The trouble was, after grabbing that many companies, USOP had a patchwork of firms in six different businesses, including office supplies, travel, coffee sales, printing, and even educational supplies. The idea was to focus on the customer and provide one-stop shopping for corporate purchasers, rather than a tight industry niche.
At the pace Ledecky was moving, however, it was nearly impossible to attain significant economies of scale. Little integration was accomplished. Once purchased, in fact, a company was pretty much left alone. Ledecky not only kept existing management teams intact; he insisted they remain, locking them in with long-term agreements. Even the names of the companies were unchanged. And in only a few cases were warehouses and other overhead shared. "If you start to consolidate too quickly, you make the wrong decisions," says Platt. And buying well-run businesses left little room for improvement. Any integration they did do failed to increase margins. As a percentage of revenues, gross profit actually decreased from 28.1 percent for the nine months ended January 25, 1997, to 27.9 percent for the nine months ended January 24, 1998.
Without improving efficiency, USOP needed to keep up the acquisition pace to continue growing and keep the P/E ratio high. "Stock value is important. If you don't trade at a healthy multiple, using your stock as currency has less value," says Platt. "It absolutely feeds on itself. Success breeds success."
Until something finally gives. Without enough acquisitions or internal growth to drive earnings, USOP started to stumble. The stock fell to $16 at the end of 1997 from a high of $27.

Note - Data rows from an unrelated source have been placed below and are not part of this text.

(* ===== verification/RabbitPool.v ===== *)
(** * The RabbitMQ pool: connections, channels, publishing
    ([utils/rabbitMQ/rabbitMQPool.go], [rabbitLoadBalance.go])

    The pool keeps [maxConnection] connections, used in turn, and a table of
    channels indexed by a CRC-32 of the connection's number and the names of
    the message. The AMQP client library is the class [Amqp]: each call gets an
    answer that may depend on everything before, so that connections may break
    and calls may fail at any time. The pool's connection records are shared
    by pointer, hence a heap. *)
From Stdlib Require Import Strings.Byte.
From stdpp Require Import base gmap strings numbers list pretty relations.
From S2P Require Import Prelude GoIO SendQueue.

(** ** CRC-32 ([hash/crc32], [ChecksumIEEE]) *)
Definition crc_bit (c : Z) : Z :=
  if Z.testbit c 0 then Z.lxor (Z.shiftr c 1) 0xEDB88320 else Z.shiftr c 1.
Definition crc_byte (c : Z) (b : byte) : Z := Nat.iter 8 crc_bit (Z.lxor c (byte_Z b)).
Definition ChecksumIEEE (bs : bytes) : Z :=
  Z.lxor (foldl crc_byte 0xFFFFFFFF bs) 0xFFFFFFFF.

Definition hashCode (s : string) : Z :=
  let v := i64 (ChecksumIEEE (bytes_of_str s)) in
  if 0 <=? v then v else if 0 <=? i64 (- v) then i64 (- v) else -1.

Definition channelHashCode (clientType connIndex : Z)
  (exChangeName exChangeType queueName route : string) : Z :=
  hashCode (Itoa clientType +:+ "-" +:+ Itoa connIndex +:+ "-" +:+ exChangeName +:+ "-" +:+
            exChangeType +:+ "-" +:+ queueName +:+ "-" +:+ route)%string.

(** ** The client library *)
(** A header value; [retry_nums] is read with a type assertion. *)
Inductive header_value := HInt32 (n : Z) | HOther.
Abbreviation header := (gmap string header_value).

In January, the company conceded that it could no longer sustain the current strategy, and reversed course. It decided to spin off four of the units--travel services, printing, educational supplies, and technology--and focus on its core businesses of office supplies, furniture, and beverages. And the executive who replaced Ledecky at the helm, Thomas Morgan, plans to do exactly what his predecessor couldn't: integrate with the aim of increasing efficiency through economies of scale. Just to be safe, the company also tapped the debt market for an additional $800 million to help fund a $1 billion stock buyback.
HELP WANTED
Harter has taken a different approach. In contrast to Ledecky, he intensely scrutinizes each acquisition and integrates each purchase completely into the organization. And he focuses on industries that have much to gain from better management, increased purchasing power, and increased efficiency. "If the customer doesn't benefit at the end of the day, you haven't created value," says Harter.